== Segment start ==

(** * The varlock GitHub action ([src/index.ts]), embedded and verified

    The action checks that the [varlock] binary is reachable, looks for
    [.env] files, runs [varlock load] as a subprocess, and relays the result
    to the host platform ([@actions/core]): exported environment variables,
    masked secrets, named outputs, log lines and the failure mark.

    TypeScript's types are erased when the action runs, and
    [JSON.parse(output) as SerializedEnvGraph] checks nothing, so the
    functions are embedded over JavaScript values; the interfaces of the
    source are predicates on such values. *)

From Stdlib Require Import ZArith List String Ascii DecimalString.
From stdpp Require Import gmap strings list.

(** ** JavaScript values

    The values [JSON.parse] produces, and [undefined], which the tests pass
    as a [value]. Numbers are the integers, as [Z] (the other IEEE doubles
    are outside this model); an object is the list of its own enumerable
    properties, in property order. *)

#[warnings="-register-all"]
Inductive JsValue : Type :=
| VUndefined
| VNull
| VBool (b : bool)
| VNumber (n : Z)
| VString (s : string)
| VArray (items : list JsValue)
| VObject (props : list (string * JsValue)).

(** An exception value: [error.message], and [error.stdout], which only the
    errors of [execSync] carry. *)
Record JsError : Type := mkError {
  name : string;
  message : string;
  stdout : option string;
}.

Definition SyntaxError (msg : string) : JsError :=
  {| name := "SyntaxError"; message := msg; stdout := None |}.

Definition TypeError (msg : string) : JsError :=
  {| name := "TypeError"; message := msg; stdout := None |}.

(** [`${error}`]: [Error.prototype.toString]. *)
Definition error_toString (e : JsError) : string :=
  if String.eqb (message e) "" then name e
  else if String.eqb (name e) "" then message e
  else name e +:+ ": " +:+ message e.

Definition nat_toString (n : nat) : string :=
  NilZero.string_of_uint (Nat.to_uint n).

(** [String(value)]. An integer below 10^21 in magnitude prints in decimal. *)
Fixpoint js_String (v : JsValue) : string :=
  match v with
  | VUndefined => "undefined"
  | VNull => "null"
  | VBool true => "true"
  | VBool false => "false"
  | VNumber n => NilZero.string_of_int (Z.to_int n)
  | VString s => s
  | VArray items =>
      String.concat ","
        (List.map (fun e => match e with
                            | VUndefined | VNull => ""
                            | _ => js_String e
                            end) items)
  | VObject _ => "[object Object]"
  end.

(** [if (value)]: the truthiness of a value. *)
Definition truthy (v : JsValue) : bool :=
  match v with
  | VUndefined | VNull => false
  | VBool b => b
  | VNumber n => negb (n =? 0)%Z
  | VString s => negb (String.eqb s "")
  | VArray _ | VObject _ => true
  end.

(** [if (error.stdout)]: a missing and an empty [stdout] are both falsy. *)
Definition truthy_stdout (o : option string) : option string :=
  match o with
  | Some s => if String.eqb s "" then None else Some s
  | None => None
  end.

(** [value !== undefined && value !== null]. *)
Definition present (v : JsValue) : bool :=
  match v with
  | VUndefined | VNull => false
  | _ => true
  end.

Fixpoint own_property (props : list (string * JsValue)) (p : string)
  : option JsValue :=
  match props with
  | [] => None
  | (k, v) :: rest => if String.eqb k p then Some v else own_property rest p
  end.

(** [v.p] for the property names the action reads ([config], [value],
    [isSensitive]): none of them is inherited from a prototype, so only an
    object's own property can hold one; reading from [undefined] or [null]
    throws. *)
Definition get (v : JsValue) (p : string) : JsError + JsValue :=
  match v with
  | VUndefined =>
      inl (TypeError ("Cannot read properties of undefined (reading '" +:+ p +:+ "')"))
  | VNull =>
      inl (TypeError ("Cannot read properties of null (reading '" +:+ p +:+ "')"))
  | VObject props => inr (default VUndefined (own_property props p))
  | _ => inr VUndefined
  end.

Fixpoint indexed {A : Type} (i : nat) (l : list A) : list (string * A) :=
  match l with
  | [] => []
  | x :: rest => (nat_toString i, x) :: indexed (S i) rest
  end.

(** [Object.entries(v)]: the own enumerable properties, in property order.
    A string yields its characters (its bytes here, which are its characters
    when it is ASCII), a number or a boolean nothing. *)
Definition Object_entries (v : JsValue) : JsError + list (string * JsValue) :=
  match v with
  | VUndefined | VNull =>
      inl (TypeError "Cannot convert undefined or null to object")
  | VObject props => inr props
  | VArray items => inr (indexed 0 items)
  | VString s =>
      inr (indexed 0 (List.map (fun c => VString (String c EmptyString))
                        (list_ascii_of_string s)))
  | VBool _ | VNumber _ => inr []
  end.

(** *** Property order and assignment

    An array index is the canonical decimal text of an integer below
    2^32 - 1. An object lists its array-index keys first, in ascending
    order, then its other keys in the order of their creation. *)
Definition array_index (k : string) : option N :=
  match NilZero.uint_of_string k with
  | Some u =>
      let n := N.of_uint u in
      if String.eqb (NilZero.string_of_uint (N.to_uint n)) k && (n <? 4294967295)%N
      then Some n else None
  | None => None
  end.

Fixpoint replace_property (props : list (string * JsValue)) (k : string)
  (v : JsValue) : list (string * JsValue) :=
  match props with
  | [] => []
  | (k', v') :: rest =>
      if String.eqb k' k then (k, v) :: rest
      else (k', v') :: replace_property rest k v
  end.

Fixpoint insert_index (props : list (string * JsValue)) (n : N) (k : string)
  (v : JsValue) : list (string * JsValue) :=
  match props with
  | [] => [(k, v)]
  | (k', v') :: rest =>
      match array_index k' with
      | Some n' =>
          if (n' <? n)%N then (k', v') :: insert_index rest n k v
          else (k, v) :: props
      | None => (k, v) :: props
      end
  end.

(** [CreateDataProperty]: what [JSON.parse] and an object literal do for
    each member. *)
Definition define_property (props : list (string * JsValue)) (k : string)
  (v : JsValue) : list (string * JsValue) :=
  match own_property props k with
  | Some _ => replace_property props k v
  | None =>
      match array_index k with
      | Some n => insert_index props n k v
      | None => props ++ [(k, v)]
      end
  end.

(** [obj[k] = v] on an object made by [{}] whose properties were all made
    by such assignments. [Object.prototype] has one setter, [__proto__]:
    assigning to that key calls it and creates no own property (the setter
    changes the prototype when [v] is an object and does nothing
    otherwise). Every other key becomes or updates an own property. *)
Definition assign_property (props : list (string * JsValue)) (k : string)
  (v : JsValue) : list (string * JsValue) :=
  if String.eqb k "__proto__" then props else define_property props k v.

(** *** [JSON.stringify(value, null, 2)] *)

Definition quote_char : ascii := "034"%char.
Definition newline_char : ascii := "010"%char.
Definition newline : string := String newline_char EmptyString.

Definition hex_digit (n : N) : ascii :=
  ascii_of_N (if (n <? 10)%N then 48 + n else 87 + n).

(** One character of [QuoteJSONString]. *)
Definition quote_JSON_char (c : ascii) : string :=
  let n := N_of_ascii c in
  if (n =? 34)%N then String "\" (String quote_char EmptyString)
  else if (n =? 92)%N then "\\"
  else if (n =? 8)%N then "\b"
  else if (n =? 12)%N then "\f"
  else if (n =? 10)%N then "\n"
  else if (n =? 13)%N then "\r"
  else if (n =? 9)%N then "\t"
  else if (n <? 32)%N then
    "\u00" +:+ String (hex_digit (n / 16)) (String (hex_digit (n mod 16)) EmptyString)
  else String c EmptyString.

Definition quote_JSON_string (s : string) : string :=
  String quote_char
    (String.concat EmptyString (List.map quote_JSON_char (list_ascii_of_string s))
     +:+ String quote_char EmptyString).

(** [SerializeJSONProperty] with a gap of two spaces: [None] is the
    [undefined] that makes an object drop the member and an array print
    [null]. *)
Fixpoint serialize_JSON (indent : string) (v : JsValue) : option string :=
  match v with
  | VUndefined => None
  | VNull => Some "null"
  | VBool true => Some "true"
  | VBool false => Some "false"
  | VNumber n => Some (NilZero.string_of_int (Z.to_int n))
  | VString s => Some (quote_JSON_string s)
  | VArray items =>
      let inner := indent +:+ "  " in
      let partial :=
        List.map (fun e => default "null" (serialize_JSON inner e)) items in
      Some (match partial with
            | [] => "[]"
            | _ => "[" +:+ newline +:+ inner
                   +:+ String.concat ("," +:+ newline +:+ inner) partial
                   +:+ newline +:+ indent +:+ "]"
            end)
  | VObject props =>
      let inner := indent +:+ "  " in
      let partial :=
        List.flat_map (fun kv => match kv with
                                 | (k, e) =>
                                     match serialize_JSON inner e with
                                     | Some text => [quote_JSON_string k +:+ ": " +:+ text]
                                     | None => []
                                     end
                                 end) props in
      Some (match partial with
            | [] => "{}"
            | _ => "{" +:+ newline +:+ inner
                   +:+ String.concat ("," +:+ newline +:+ inner) partial
                   +:+ newline +:+ indent +:+ "}"
            end)
  end.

== Segment end ==

Within the listing above, locate the line containing "replace_property props k v" and the line containing "by such assignments.". Reproduce those two lines and all lines between them exactly, with nothing added.

  | Some _ => replace_property props k v
  | None =>
      match array_index k with
      | Some n => insert_index props n k v
      | None => props ++ [(k, v)]
      end
  end.

(** [obj[k] = v] on an object made by [{}] whose properties were all made
    by such assignments. [Object.prototype] has one setter, [__proto__]:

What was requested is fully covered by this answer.